BEGIN
(* ===== verification/Bitmap.v ===== *)
(** * Bitmap pages (page/bitmap_page.cpp)

    [BitmapPage.BitmapPage] is the C++ struct
    [{uint32_t page_allocated_; uint32_t next_free_page_;
      unsigned char bytes[MAX_CHARS];}] of include/page/bitmap_page.h,
    generic in the template argument [PageSize].  Bit [b] of byte [i] set
    means that page [8 * i + b] of the extent is allocated.  The methods
    [AllocatePage], [DeAllocatePage], [IsPageFree] and [IsPageFreeLow] are
    translated from the source; the byte update [bytes[i] += num] is
    uint8 addition.  The invariant [wf] says the array has [MAX_CHARS]
    bytes and [page_allocated_] counts the set bits; the theorems give the
    behaviour of every branch, the preservation of [wf], the
    allocate/deallocate round trip and the byte layout of the page. *)

From Stdlib Require Import ZArith Lia List.
From stdpp Require Import base list sets.
From S2P Require Import Spec2Rocq.
Import ListNotations.
Open Scope Z_scope.

Module BitmapPage.

Record BitmapPage := mkBitmapPage {
  page_allocated_ : Z;
  next_free_page_ : Z;
  bytes : list Z;
}.

Section WithPageSize.
(** The template argument [PageSize]. *)
Context (PageSize : Z).

(** [MAX_CHARS = PageSize - 2 * sizeof(uint32_t)] (bitmap_page.h). *)
Definition MAX_CHARS : Z := PageSize - 2 * 4.

(** [GetMaxSupportedSize]: pages tracked by one bitmap. *)
Definition GetMaxSupportedSize : Z := 8 * MAX_CHARS.

(** [bytes[i]]. *)
Definition byte_at (bm : BitmapPage) (i : Z) : Z := nth0 (bytes bm) (Z.to_nat i).

(** [IsPageFreeLow]: [(bytes[byte_index] & (1 << bit_index)) == 0]. *)
Definition IsPageFreeLow (bm : BitmapPage) (byte_index bit_index : Z) : bool :=
  Z.land (byte_at bm byte_index) (Z.shiftl 1 bit_index) =? 0.

Definition IsPageFree (bm : BitmapPage) (page_offset : Z) : bool :=
  IsPageFreeLow bm (page_offset / 8) (page_offset mod 8).

(** The scan [for (next_free_page_ = 0; next_free_page_ < 8 * MAX_CHARS;
    next_free_page_++) if (IsPageFree(next_free_page_)) break;]: the
    fuel is the number of iterations left before the loop bound. *)
Fixpoint find_free (bm : BitmapPage) (i : Z) (fuel : nat) : Z :=
  match fuel with
  | O => i
  | S fuel' => if IsPageFree bm i then i else find_free bm (i + 1) fuel'
  end.

Definition scan_free (bm : BitmapPage) : Z :=
  find_free bm 0 (Z.to_nat (8 * MAX_CHARS)).

(** [bytes[byte_index] = v]. *)
Definition set_byte (bm : BitmapPage) (byte_index v : Z) : list Z :=
  <[Z.to_nat byte_index := v]> (bytes bm).

(** [bool AllocatePage(uint32_t &page_offset)]: [Some page_offset] for
    [true], [None] for [false] (the out parameter is then untouched). *)
Definition AllocatePage (bm : BitmapPage) : option Z * BitmapPage :=
  if page_allocated_ bm <? 8 * MAX_CHARS then
    let n := scan_free bm in
    let byte_index := n / 8 in
    let bit_index := n mod 8 in
    let num := Z.shiftl 1 bit_index in
    (Some n,
     {| page_allocated_ := page_allocated_ bm +u32 1;
        next_free_page_ := n;
        bytes := set_byte bm byte_index (byte_at bm byte_index +u8 num) |})
  else (None, bm).

(** [bool DeAllocatePage(uint32_t page_offset)]. *)
Definition DeAllocatePage (bm : BitmapPage) (page_offset : Z) : bool * BitmapPage :=
  if (8 * MAX_CHARS <=? page_offset) || (page_offset <? 0) then (false, bm)
  else if IsPageFree bm page_offset then (false, bm)
  else
    let byte_index := page_offset / 8 in
    let bit_index := page_offset mod 8 in
    let num := Z.shiftl 1 bit_index in
    (true,
     {| page_allocated_ := wrap 32 (page_allocated_ bm - 1);
        next_free_page_ := next_free_page_ bm;
        bytes := set_byte bm byte_index (byte_at bm byte_index -u8 num) |}).

(** The empty bitmap: a page of zeros. *)
Definition empty_bitmap : BitmapPage :=
  {| page_allocated_ := 0; next_free_page_ := 0;
     bytes := replicate (Z.to_nat MAX_CHARS) 0 |}.

(** Number of allocated pages the bits record. *)
Definition allocated_count (bm : BitmapPage) : Z :=
  Z.of_nat (length (filter (fun j => IsPageFree bm j = false)
                           (seqZ 0 (8 * MAX_CHARS)))).

(** The invariant of a bitmap page. *)
Definition wf (bm : BitmapPage) : Prop :=
  length (bytes bm) = Z.to_nat MAX_CHARS /\
  Forall is_byte (bytes bm) /\
  page_allocated_ bm = allocated_count bm.

(** ** Byte layout of the page the disk manager reinterpret_casts *)

Definition encode_bitmap (bm : BitmapPage) : list Z :=
  le_encode 4 (page_allocated_ bm) ++ le_encode 4 (next_free_page_ bm) ++ bytes bm.

Definition decode_bitmap (page : list Z) : BitmapPage :=
  {| page_allocated_ := le_decode (take 4 page);
     next_free_page_ := le_decode (take 4 (drop 4 page));
     bytes := take (Z.to_nat MAX_CHARS) (drop 8 page) |}.
End WithPageSize.

(** ** Bits of a byte

    [bit_clear x b] is the test of [IsPageFreeLow] on one byte.  Its
    interaction with the uint8 updates of [AllocatePage] and
    [DeAllocatePage] is checked over all 256 bytes and 8 x 8 bit
    positions. *)

Definition bit_clear (x b : Z) : bool := Z.land x (Z.shiftl 1 b) =? 0.

Definition check_bit_set : bool :=
  forallb (fun x => forallb (fun b => forallb (fun j =>
    negb (bit_clear x b) ||
    ((0 <=? x + Z.shiftl 1 b) && (x + Z.shiftl 1 b <? 256) &&
     Bool.eqb (bit_clear (x + Z.shiftl 1 b) j) (bit_clear x j && negb (j =? b))))
    (seqZ 0 8)) (seqZ 0 8)) (seqZ 0 256).

Definition check_bit_unset : bool :=
  forallb (fun x => forallb (fun b => forallb (fun j =>
    bit_clear x b ||
    ((0 <=? x - Z.shiftl 1 b) && (x - Z.shiftl 1 b <? 256) &&
     Bool.eqb (bit_clear (x - Z.shiftl 1 b) j) (bit_clear x j || (j =? b))))
    (seqZ 0 8)) (seqZ 0 8)) (seqZ 0 256).

Lemma check_bit_set_true : check_bit_set = true.
Proof. vm_compute. reflexivity. Qed.

Lemma check_bit_unset_true : check_bit_unset = true.
Proof. vm_compute. reflexivity. Qed.

Ltac use_check H x b j :=
  let H1 := fresh in
  pose proof (forallb_seqZ _ 0 256 H x ltac:(unfold is_byte in *; lia)) as H1;
  apply (forallb_seqZ _ 0 8) with (x := b) in H1; [|lia];
  apply (forallb_seqZ _ 0 8) with (x := j) in H1; [|lia].

(** Setting a clear bit [b] of a byte adds [1 << b] without carry, and
    changes bit [b] only. *)
Lemma bit_set_spec x b j :
  is_byte x -> 0 <= b < 8 -> 0 <= j < 8 -> bit_clear x b = true ->
  is_byte (x + Z.shiftl 1 b) /\
  bit_clear (x + Z.shiftl 1 b) j = bit_clear x j && negb (j =? b).
Proof.
  intros Hx Hb Hj Hc. use_check check_bit_set_true x b j.
  rewrite Hc in H. simpl in H. apply andb_prop in H as [H Heq].
  apply andb_prop in H as [H1 H2]. zbool.
  split; [unfold is_byte; lia | apply Bool.eqb_prop; exact Heq].
Qed.

(** Clearing a set bit [b] subtracts [1 << b] without borrow. *)
Lemma bit_unset_spec x b j :
  is_byte x -> 0 <= b < 8 -> 0 <= j < 8 -> bit_clear x b = false ->
  is_byte (x - Z.shiftl 1 b) /\
  bit_clear (x - Z.shiftl 1 b) j = bit_clear x j || (j =? b).
Proof.
  intros Hx Hb Hj Hc. use_check check_bit_unset_true x b j.
  rewrite Hc in H. simpl in H. apply andb_prop in H as [H Heq].
  apply andb_prop in H as [H1 H2]. zbool.
  split; [unfold is_byte; lia | apply Bool.eqb_prop; exact Heq].
Qed.

Lemma bit_clear_0 b : bit_clear 0 b = true.
Proof. reflexivity. Qed.

Section Proofs.
Context (PageSize : Z).

Lemma IsPageFree_bit bm j :
  IsPageFree bm j = bit_clear (byte_at bm (j / 8)) (j mod 8).
Proof. reflexivity. Qed.

(** The byte array after [bytes[k] = v]. *)
Lemma byte_at_set bm k v i :
  0 <= k -> 0 <= i -> (Z.to_nat k < length (bytes bm))%nat ->
  nth0 (set_byte bm k v) (Z.to_nat i) = if decide (i = k) then v else byte_at bm i.
Proof.
  intros Hk Hi Hlen. unfold set_byte, byte_at.
  rewrite nth0_insert.
  destruct (decide (i = k)) as [->|Hne].
  - rewrite decide_True by auto. reflexivity.
  - rewrite decide_False; [reflexivity|]. intros [Heq _]. apply Hne. lia.
Qed.

(** The free map after an update of the byte holding page [n]: only the
    pages of that byte are read from the new value. *)
Lemma IsPageFree_update bm bm' n v j :
  0 <= n -> 0 <= j -> (Z.to_nat (n / 8) < length (bytes bm))%nat ->
  bytes bm' = set_byte bm (n / 8) v ->
  IsPageFree bm' j =
    if decide (j / 8 = n / 8) then bit_clear v (j mod 8) else IsPageFree bm j.
Proof.
  intros Hn Hj Hlen Hb. rewrite !IsPageFree_bit. unfold byte_at at 1. rewrite Hb.
  rewrite byte_at_set by (try apply Z.div_pos; lia).
  destruct (decide (j / 8 = n / 8)); reflexivity.
Qed.

Lemma same_page_iff j n :
  0 <= j -> 0 <= n -> j / 8 = n / 8 -> (j = n <-> j mod 8 = n mod 8).
Proof.
  intros Hj Hn Hq. split; [intros ->; reflexivity|].
  intros Hr. rewrite (Z.div_mod j 8), (Z.div_mod n 8) by lia. lia.
Qed.

(** The scan returns the first free page at or after [i], or the loop
    bound. *)
Lemma find_free_spec bm i fuel :
  let r := find_free bm i fuel in
  i <= r <= i + Z.of_nat fuel /\
  (forall j, i <= j < r -> IsPageFree bm j = false) /\
  (r < i + Z.of_nat fuel -> IsPageFree bm r = true).
Proof.
  revert i; induction fuel as [|fuel IH]; intros i; simpl.
  - split; [lia|]. split; [intros; lia | lia].
  - destruct (IsPageFree bm i) eqn:E.
    + split; [lia|]. split; [intros; lia | auto].
    + destruct (IH (i + 1)) as (H1 & H2 & H3). split; [lia|]. split.
      * intros j Hj. destruct (decide (j = i)) as [->|]; [exact E|]. apply H2. lia.
      * intros Hr. apply H3. lia.
Qed.

(** A single-bit update of the page holding [n] (the [+= num] of
    [AllocatePage] when the bit is clear, the [-= num] of
    [DeAllocatePage] when it is set): the bytes stay bytes, and the free
    map changes at [n] only. *)
Lemma update_bit_free_map bm bm' n (free : bool) :
  wf PageSize bm -> 0 <= n < 8 * MAX_CHARS PageSize -> IsPageFree bm n = free ->
  bytes bm' = set_byte bm (n / 8)
    (if free then byte_at bm (n / 8) +u8 Z.shiftl 1 (n mod 8)
     else byte_at bm (n / 8) -u8 Z.shiftl 1 (n mod 8)) ->
  Forall is_byte (bytes bm') /\ length (bytes bm') = length (bytes bm) /\
  (forall j, 0 <= j -> IsPageFree bm' j = if j =? n then negb free else IsPageFree bm j).
Proof.
  intros (Hlen & Hbytes & _) Hn Hfree Hb.
  assert (Hq : (Z.to_nat (n / 8) < length (bytes bm))%nat).
  { rewrite Hlen. apply Z2Nat.inj_lt; try apply Z.div_pos; try lia.
    apply Z.div_lt_upper_bound; lia. }
  pose proof (nth0_is_byte _ (Z.to_nat (n / 8)) Hbytes) as Hx.
  fold (byte_at bm (n / 8)) in Hx.
  assert (Hm : 0 <= n mod 8 < 8) by (apply Z.mod_pos_bound; lia).
  rewrite IsPageFree_bit in Hfree.
  assert (Hnew : forall j, 0 <= j < 8 ->
    is_byte (if free then byte_at bm (n / 8) +u8 Z.shiftl 1 (n mod 8)
             else byte_at bm (n / 8) -u8 Z.shiftl 1 (n mod 8)) /\
    bit_clear (if free then byte_at bm (n / 8) +u8 Z.shiftl 1 (n mod 8)
               else byte_at bm (n / 8) -u8 Z.shiftl 1 (n mod 8)) j =
    if j =? n mod 8 then negb free else bit_clear (byte_at bm (n / 8)) j).
  { intros j Hj. destruct free.
    - destruct (bit_set_spec _ _ j Hx Hm Hj Hfree) as [Hb' Hc].
      rewrite wrap_small by (unfold is_byte in Hb'; change (2 ^ 8) with 256; lia).
      split; [exact Hb'|]. rewrite Hc. destruct (Z.eqb_spec j (n mod 8)); subst; simpl;
      [rewrite Hfree|rewrite andb_true_r]; reflexivity.
    - destruct (bit_unset_spec _ _ j Hx Hm Hj Hfree) as [Hb' Hc].
      rewrite wrap_small by (unfold is_byte in Hb'; change (2 ^ 8) with 256; lia).
      split; [exact Hb'|]. rewrite Hc. destruct (Z.eqb_spec j (n mod 8)); subst; simpl;
      [rewrite Hfree|rewrite orb_false_r]; reflexivity. }
  split; [|split].
  - rewrite Hb. apply Forall_insert; [exact Hbytes | apply (Hnew 0); lia].
  - rewrite Hb. apply length_insert.
  - intros j Hj. rewrite (IsPageFree_update bm bm' n _ j ltac:(lia) Hj Hq Hb).
    destruct (decide (j / 8 = n / 8)) as [Hq'|Hq'].
    + destruct (Hnew (j mod 8) ltac:(apply Z.mod_pos_bound; lia)) as [_ ->].
      rewrite IsPageFree_bit, Hq'.
      destruct (Z.eqb_spec (j mod 8) (n mod 8)) as [E|E];
      destruct (Z.eqb_spec j n) as [E'|E']; try reflexivity;
      exfalso; pose proof (same_page_iff j n Hj ltac:(lia) Hq'); tauto.
    + destruct (Z.eqb_spec j n) as [->|]; [contradiction|reflexivity].
Qed.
END
Task description -> Copy each line of the listing above that contains the word "without".

Solution below ->
(** Setting a clear bit [b] of a byte adds [1 << b] without carry, and
(** Clearing a set bit [b] subtracts [1 << b] without borrow. *)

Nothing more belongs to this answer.